During the first three months of 1945 there was little change in the routine of the hospitals. At Senigallia 1 General Hospital continued to receive patients from the Division, and 3 General Hospital at Bari received patients from base units and carried out the later treatment of the cases evacuated from Senigallia. At 1 General Hospital all patients were held except those boarded for return to New Zealand and some special long-term cases. The great majority of the cases were returned to their units either direct or through the Convalescent Depot. A saline bath was set up at this time.

A mild epidemic of diphtheria was experienced, with some diphtheritic infection of wounds. At 1 General Hospital in January there were sixteen cases of diphtheria with some skin infections. In February a total of 97 cases, including 27 carriers, was recorded in 2 NZEF and 34 cases were admitted to 1 General Hospital. (Out of nine cases in 3 General Hospital, four developed widespread peripheral neuritis.) Most of the cases at 1 General Hospital were faucial cases of average severity evacuated from the Division. There were many cases in the civilian population at this time. Cutaneous diphtheria was also relatively common, but clinical nasal infection was uncommon though nasal carriers were frequent. No hypertoxic diphtheria was seen and no complicating neuritis developed after the adoption of a minimum dosage of 96,000 units of anti-toxin. Carriers were isolated, and segregation eventually controlled the outbreak. From twenty-four in March, the number of cases in 1 General Hospital dropped to seven in April, and the epidemic was over. In April there were only eleven cases, including two carriers, in the whole 2 NZEF.

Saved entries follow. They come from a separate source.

(** X21. When the rows name distinct states, every listed ingredient
    is recorded in at least one state and at most once per state, each
    recorded share is the one computed from that state's own row, and
    the average share is the mean of the recorded shares, a real number
    in (0, 1]. *)
Theorem average_share_over_distinct_states
    (localeCompare : string -> string -> Z) (rows : list CuisineRow) :
  NoDup (map state rows) ->
  Forall (fun info =>
            (1 <= stateCount info)%nat /\
            stateCount info = List.length (states info) /\
            NoDup (JsArray.keys (states info)) /\
            (forall st share, In (st, share) (states info) ->
               share_in_row rows (name info) st share) /\
            averageShare info =
              Fin (share_sum (states info) / INR (stateCount info)) /\
            unit_share (averageShare info))
         (ingredientInfos (buildIngredientUniverse localeCompare rows)).
Proof.
  intros Hnd. apply Forall_forall. intros info Hin.
  destruct (ingredientInfos_names localeCompare rows) as [_ Hall].
  destruct (Hall info Hin) as [_ [d [Hd Einfo]]].
  destruct (ingredientData_fold rows (fun _ => False)
              {| t_stateShares := []; t_ingredientData := [] |} Hnd)
    with (k := name info) (d := d) as [H1 [H2 [H3 H4]]];
    [tauto | constructor | intros ? ? [] | exact Hd |].
  assert (Hrow : forall st share, In (st, share) (data_states d) ->
                   share_in_row rows (name info) st share).
  { intros st share Hs. destruct (H4 _ _ Hs) as [r [[[]|Hr] He]].
    exists r. tauto. }
  assert (Hunit : forall st share, In (st, share) (data_states d) ->
                    unit_share share).
  { intros st share Hs. destruct (Hrow _ _ Hs) as [r [_ [_ Hr]]].
    now apply shareMap_entries in Hr. }
  destruct (share_sum_bounds _ Hunit) as [[_ Hle] Hpos].
  specialize (Hpos H1).
  assert (Hlen : (1 <= List.length (data_states d))%nat).
  { destruct (data_states d); [congruence | simpl; lia]. }
  assert (Hn : 0 < INR (List.length (data_states d)))
    by (apply lt_0_INR; lia).
  assert (Havg : averageShare info =
                 Fin (share_sum (data_states d) /
                      INR (List.length (data_states d)))).
  { rewrite Einfo. cbn [info_of averageShare snd].
    destruct (Nat.eqb_spec (List.length (data_states d)) 0) as [E|_];
      [lia|].
    rewrite H2. unfold JsNum.div, JsNum.of_nat.
    destruct (JsNum.Reqb (INR (List.length (data_states d))) 0) eqn:E;
      [|reflexivity].
    apply Reqb_true in E. lra. }
  rewrite Havg. rewrite Einfo. cbn [info_of stateCount states snd].
  repeat split; try assumption.
  eexists. split; [reflexivity|]. split.
  - now apply Rdiv_lt_0_compat.
  - apply (Rmult_le_reg_r (INR (List.length (data_states d))));
      [exact Hn|].
    unfold Rdiv. rewrite Rmult_assoc, Rinv_l, Rmult_1_r, Rmult_1_l by lra.
    exact Hle.
Qed.

(** The two sample regions name distinct states. *)
Lemma average_share_over_distinct_states_witness :
  NoDup (map state IngredientSamples.two_regions) /\
  Forall (fun info =>
            (1 <= stateCount info)%nat /\
            stateCount info = List.length (states info) /\
            NoDup (JsArray.keys (states info)) /\
            (forall st share, In (st, share) (states info) ->
               share_in_row IngredientSamples.two_regions
                            (name info) st share) /\
            averageShare info =
              Fin (share_sum (states info) / INR (stateCount info)) /\
            unit_share (averageShare info))
         (ingredientInfos
            (buildIngredientUniverse Env.code_unit_compare
                                     IngredientSamples.two_regions)).
Proof.
  assert (H : NoDup (map state IngredientSamples.two_regions)).
  { repeat constructor; simpl; intuition discriminate. }
  split; [exact H|].
  exact (average_share_over_distinct_states
           Env.code_unit_compare IngredientSamples.two_regions H).
Defined.

End UniverseFacts.

(* ------------------------------------------------------------------ *)
(** ** The ranked lists of the incidence view *)

Section RankedListFacts.
Import BuildData CancerView.
Local Open Scope R_scope.

Lemma StronglySorted_rev {A : Type} (P : A -> A -> Prop) l :
  StronglySorted P l -> StronglySorted (fun a b => P b a) (rev l).
Proof.
  induction 1 as [|a l Hs IH Hall]; [constructor|].
  cbn [rev].
  assert (Happ : forall l1 l2,
            StronglySorted (fun a b => P b a) l1 ->
            StronglySorted (fun a b => P b a) l2 ->
            (forall x y, In x l1 -> In y l2 -> P y x) ->
            StronglySorted (fun a b => P b a) (l1 ++ l2)%list).
  { clear. induction l1 as [|x l1 IH]; intros l2 H1 H2 Hc; [exact H2|].
    inversion H1 as [|? ? Hs Hall]; subst. cbn [app]. constructor.
    - apply IH; [exact Hs | exact H2 |].
      intros u v Hu Hv. apply Hc; [now right | exact Hv].
    - apply Forall_forall. intros y Hy.
      apply in_app_or in Hy as [Hy|Hy].
      + rewrite Forall_forall in Hall. now apply Hall.
      + apply Hc; [now left | exact Hy]. }
  apply Happ; [exact IH | repeat constructor |].
  intros x y Hx [<-|[]]. rewrite Forall_forall in Hall.
  apply Hall. now apply in_rev.
Qed.

Lemma with_value_In year cancer e :
  In e (with_value year cancer) <->
  exists row, In row cancer /\
              incidence_of year row = Some (entry_value e) /\
              cb_state row = entry_state e.
Proof.
  unfold with_value. rewrite in_flat_map. split.
  - intros [row [Hrow He]]. exists row. split; [exact Hrow|].
    destruct (incidence_of year row) as [v|]; [|contradiction].
    destruct He as [<-|[]]. now split.
  - intros [row [Hrow [Hv Hs]]]. exists row. split; [exact Hrow|].
    rewrite Hv. left. destruct e. simpl in *. now subst.
Qed.

Lemma by_value_no_smaller a b :
  JsNum.isFinite (entry_value a) = true ->
  JsNum.isFinite (entry_value b) = true ->
  JsArray.before by_value a b -> no_smaller a b.
Proof.
  unfold JsArray.before, by_value, no_smaller.
  destruct (entry_value a) as [va| | |], (entry_value b) as [vb| | |];
    try discriminate.
  intros _ _. cbn [JsNum.sub JsNum.neg JsNum.add JsNum.sign
                   Scatter.Spec.real_of].
  destruct (JsNum.Rltb (vb + - va) 0) eqn:E1.
  - apply Rltb_true in E1. lra.
  - destruct (JsNum.Rltb 0 (vb + - va)) eqn:E2; [lia|].
    apply Rltb_false in E2. lra.
Qed.

(** X22. With finite figures, the first list shows at most five
    regions in falling order of the year's figure and nothing left out
    of it has a larger figure; the second list shows at most five
    regions in rising order and nothing left out of it has a smaller
    figure; and the regions ranked are exactly those with a figure for
    the year. *)
Theorem lists_show_the_extremes (year : YearKey)
    (cancer : list CancerBucket) :
  Forall (finite_figure year) cancer ->
  let ranked := entries year cancer in
  (forall e, In e ranked <->
             exists row, In row cancer /\
                         incidence_of year row = Some (entry_value e) /\
                         cb_state row = entry_state e) /\
  (List.length (top year cancer) <= 5)%nat /\
  (List.length (bottom year cancer) <= 5)%nat /\
  StronglySorted no_smaller (top year cancer) /\
  StronglySorted (fun a b => no_smaller b a) (bottom year cancer) /\
  (forall shown other,
     In shown (top year cancer) -> In other (skipn 5 ranked) ->
     no_smaller shown other) /\
  (forall shown other,
     In shown (bottom year cancer) ->
     In other (firstn (List.length ranked - 5) ranked) ->
     no_smaller other shown).
Proof.
  intros Hfin ranked.
  assert (Hin : forall e, In e ranked <->
             exists row, In row cancer /\
                         incidence_of year row = Some (entry_value e) /\
                         cb_state row = entry_state e).
  { intros e. unfold ranked, entries. rewrite sort_In.
    apply with_value_In. }
  assert (Hall : Forall (fun e => JsNum.isFinite (entry_value e) = true)
                        ranked).
  { apply Forall_forall. intros e He. apply Hin in He as [row [Hr [Hv _]]].
    rewrite Forall_forall in Hfin. specialize (Hfin row Hr).
    unfold finite_figure in Hfin. now rewrite Hv in Hfin. }
  assert (Hsorted : StronglySorted no_smaller ranked).
  { apply Sorted_StronglySorted.
    - intros a b c. unfold no_smaller. lra.
    - apply (Sorted_refine (JsArray.before by_value) no_smaller
               (fun e => JsNum.isFinite (entry_value e) = true)).
      + intros a b. apply by_value_no_smaller.
      + exact Hall.
      + apply sort_sorted. intros a b. apply sign_sub_total. }
  pose proof Hsorted as Htop. rewrite <- (firstn_skipn 5 ranked) in Htop.
  apply StronglySorted_app_cross in Htop as [Htop Htop_cut].
  pose proof Hsorted as Hbot.
  rewrite <- (firstn_skipn (List.length ranked - 5) ranked) in Hbot.
  apply StronglySorted_app_cross in Hbot as [_ Hbot_cut].
  assert (Hlast : StronglySorted no_smaller (slice_last 5 ranked)).
  { unfold slice_last.
    pose proof Hsorted as H.
    rewrite <- (firstn_skipn (List.length ranked - 5) ranked) in H.
    clear - H. induction (firstn (List.length ranked - 5) ranked)
      as [|x l IH]; [exact H|].
    inversion H; subst. now apply IH. }
  split; [exact Hin|]. split; [apply firstn_le_length|]. split.
  { unfold bottom, slice_last. rewrite length_rev, length_skipn. lia. }
  split; [exact Htop|]. split.
  { unfold bottom. now apply StronglySorted_rev. }
  split; [exact Htop_cut|].
  intros shown other Hs Ho. unfold bottom in Hs. apply in_rev in Hs.
  now apply Hbot_cut.
Qed.

(** Seven sample regions with finite totals for 2019. *)
Lemma lists_show_the_extremes_witness :
  Forall (finite_figure y2019) seven_regions /\
  (List.length (top y2019 seven_regions) <= 5)%nat /\
  StronglySorted no_smaller (top y2019 seven_regions).
Proof.
  assert (H : Forall (finite_figure y2019) seven_regions)
    by (repeat constructor).
  split; [exact H|].
  destruct (lists_show_the_extremes y2019 seven_regions H)
    as [_ [H1 [_ [H2 _]]]].
  split; [exact H1 | exact H2].
Defined.

End RankedListFacts.

(* ------------------------------------------------------------------ *)
(** ** The router *)

Section RouterFacts.
Import JsString Router.

Lemma normalizeHash_valid route :
  In route validRoutes ->
  normalizeHash (Some route) = route /\
  normalizeHash (Some (String "#" route)) = route.
Proof.
  intros [<-|[<-|[<-|[]]]]; split; reflexivity.
Qed.

Lemma strip_hash_other c t :
  c <> "#"%char -> strip_hash (String c t) = String c t.
Proof.
  intros Hc. destruct c as [[] [] [] [] [] [] [] []];
    try reflexivity. now contradiction Hc.
Qed.

(** X23. Whatever the fragment, the router settles on one of the three
    views, and the view chosen is stable under another pass. A
    fragment that spells a view in any letter case selects that view,
    with or without the leading hash sign; every other fragment, and a
    missing one, selects the incidence view. *)
Theorem normalizeHash_selects_a_view (hash : option string) :
  In (normalizeHash hash) validRoutes /\
  normalizeHash (Some (normalizeHash hash)) = normalizeHash hash /\
  (forall fragment route,
     In route validRoutes -> toLowerCase fragment = route ->
     normalizeHash (Some fragment) = route /\
     normalizeHash (Some (String "#" fragment)) = route) /\
  (forall fragment,
     ~ In (toLowerCase (strip_hash fragment)) validRoutes ->
     normalizeHash (Some fragment) = "cancer") /\
  normalizeHash None = "cancer".
Proof.
  assert (Hin : In (normalizeHash hash) validRoutes).
  { unfold normalizeHash.
    destruct (existsb _ validRoutes) eqn:E; [|now left].
    apply existsb_exists in E as [r [Hr E]].
    apply String.eqb_eq in E. now rewrite E. }
  split; [exact Hin|]. split; [now apply normalizeHash_valid|].
  split; [|split; [|reflexivity]].
  - intros fragment route Hr E.
    assert (Hhash : normalizeHash (Some (String "#" fragment)) = route).
    { unfold normalizeHash. cbn [strip_hash].
      change (Ascii.eqb "#" "#") with true. rewrite E.
      destruct Hr as [<-|[<-|[<-|[]]]]; reflexivity. }
    split; [|exact Hhash].
    assert (Hstrip : strip_hash fragment = fragment).
    { destruct fragment as [|c t]; [reflexivity|].
      apply strip_hash_other. intros ->.
      cbn [toLowerCase] in E. rewrite <- E in Hr.
      destruct Hr as [H|[H|[H|[]]]]; discriminate. }
    unfold normalizeHash. rewrite Hstrip, E.
    destruct Hr as [<-|[<-|[<-|[]]]]; reflexivity.
  - intros fragment Hn. unfold normalizeHash.
    destruct (existsb _ validRoutes) eqn:E; [|reflexivity].
    exfalso. apply Hn. apply existsb_exists in E as [r [Hr E]].
    apply String.eqb_eq in E. now rewrite E.
Qed.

No. 2 General Hospital continued in a backwater at Caserta, mainly treating British patients and making preliminary preparations in case of removal to the Po valley. (This projected move did not page 647 eventuate. A detachment, however, was sent forward, at first to relieve, and then to work in conjunction with, the CCS.)

During January one convoy of 137 patients was received from 3 General Hospital, otherwise only occasional New Zealand cases were admitted during the whole period. The majority of the cases were local sick from nearby British units and overflow cases from British and Canadian hospitals.

No. 2 General Hospital reported fifty-nine cases of atypical pneumonia amongst British troops during February, whereas there were only thirty-four cases of pneumonia of all types recorded in 2 NZEF. The atypical pneumonia cases ran much the same course as in the previous winter, with absence of clinical signs, positive X-ray shadows, and acute illness. Isolation of the cases was carried out.